Hue, who is finished with most of his medical problems now, has become a real camera bug too. Just about his favorite sight now is the mailman filling up the box with prints of his latest pictures. He will take the snapshots back to Vietnam with him.
“It’s both a sad and a happy thing,” Barbara Holcroft says. “He’s become so much a part of the family, but we know that one day he’ll have to go back. That’s really going to be tough on all of us. He’s had such a good time here and he’s made so many friends. How do you say goodbye?”
EVENTUALLY, they will all go home, these children of the war. Life will never be the same for them in Vietnam, but they will always have their stay in America to remember and the Committee of Responsibility to thank for their lives. One of them, a pretty girl named Diem, went home in March. She was 14, and she also had lost both legs, thanks to a booby-trapped grenade that took a couple of fingers in the bargain. Last month, her foster parents in Newtown Square got their first letter from her in Vietnam.
I send you greetings and hope that everything is as well as the time when I was with you. I am now in Vietnam and very happy to see my parents again. It is as though God gave me another life.
I miss you and all my brothers and sisters since the time I got on the airplane. I remember the times when my brothers and sisters taught me many words and helped me with my first step. Dear parents, I miss you.
SOON, MAYBE, all of the war’s children will be gone from this country and we won’t have to look at them any more. Even the boy Huong will leave, as soon as they can put his mouth together again. He will go and he will take with him his little hand mirror, and he will look into it and he will see many things. He will see the summer sand of Long Beach Island and the winter white of Southampton. All the fun of America will be over. He will go back among his own people, back to his own land, the land beyond the snows. Arrangements have already been made. The letter has already come from Saigon.
March 2, 1971
Visited the China Beach Orphanage in Danang last week to confirm a place for Huong on his return to Vietnam. Mr. Tran Hut, the new supervisor, sees no problem for Huong’s return to the orphanage. He can decide after returning what he would like to do—study in the school or learn a light trade.

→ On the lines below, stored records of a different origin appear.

(* ===== verification/TeamComm.v ===== *)
(** The coordination daemon of lib/teamcomm: its state (teamcomm-daemon/src/state.rs), the handlers
    of its methods (handlers.rs), error codes (error.rs), and the dispatch and connection loop of
    its listener (listener.rs), over the data of teamcomm-protocol.  Each handler holds the state's
    lock for its whole mutation, so a run of the daemon is a sequence of handler calls.  The clock,
    the fresh UUID of a request, [chrono]'s addition and the JSON parser are parameters. *)
From S2P Require Import Prelude JsonValue.

(** * teamcomm-protocol *)

Inductive AgentType : Type := Forge | Codex | Claude | Copilot | Custom (s : string).
Inductive ReservationMode : Type := Read | Write | Exclusive.
Inductive Priority : Type := Low | Normal | High.
Inductive AgentStatus : Type := Idle | Working | Blocked | Done | Stuck.

#[global] Instance agent_type_eq_dec : EqDecision AgentType.
Proof. solve_decision. Defined.
#[global] Instance reservation_mode_eq_dec : EqDecision ReservationMode.
Proof. solve_decision. Defined.
#[global] Instance priority_eq_dec : EqDecision Priority.
Proof. solve_decision. Defined.
#[global] Instance agent_status_eq_dec : EqDecision AgentStatus.
Proof. solve_decision. Defined.

(** Instants are nanoseconds; a [PathBuf] is its text. *)
Record Session : Type := mkSession {
  session_id : string; agent_type : AgentType; pid : Z; started_at : Z;
  working_dir : string; capabilities : list string; last_heartbeat : Z;
}.
Record SessionSummary : Type := mkSummary {
  sum_id : string; sum_type : AgentType; sum_pid : Z; sum_status : AgentStatus;
  sum_focus : option string; sum_heartbeat : Z;
}.
Record Reservation : Type := mkReservation {
  reservation_id : string; holder : string; res_path : string; mode : ReservationMode;
  acquired_at : Z; expires_at : Z;
}.
Record InboxMessage : Type := mkMessage {
  message_id : string; from_session : string; to_session : string; subject : string;
  body : string; priority : Priority; ts : Z; is_read : bool;
}.
Record LiveState : Type := mkLive {
  live_session : string; focus_file : option string; focus_branch : option string;
  worktree : option string; status : AgentStatus; live_heartbeat : Z;
}.

Inductive RpcId : Type := IdString (s : string) | IdNumber (n : Z).
Record JsonRpcRequest : Type := mkRpc {
  rpc_id : option RpcId; rpc_method : string; rpc_params : Value;
}.

(** [PathBuf]'s equality is by component. *)
Definition path_eqb (p q : string) : bool := bool_decide (components p = components q).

The facility is in a beautiful setting, perched on the beach. It is always cool and fresh, very healthy. There is lots of swimming. The buildings are large and clean, no overcrowding. Seems like a good place for children if they must be away from family. The orphanage is sponsored by the United World Mission headed by Pastor Smith of Danang. Mr. Smith has lived in Vietnam almost 20 years and also heads a colony for lepers.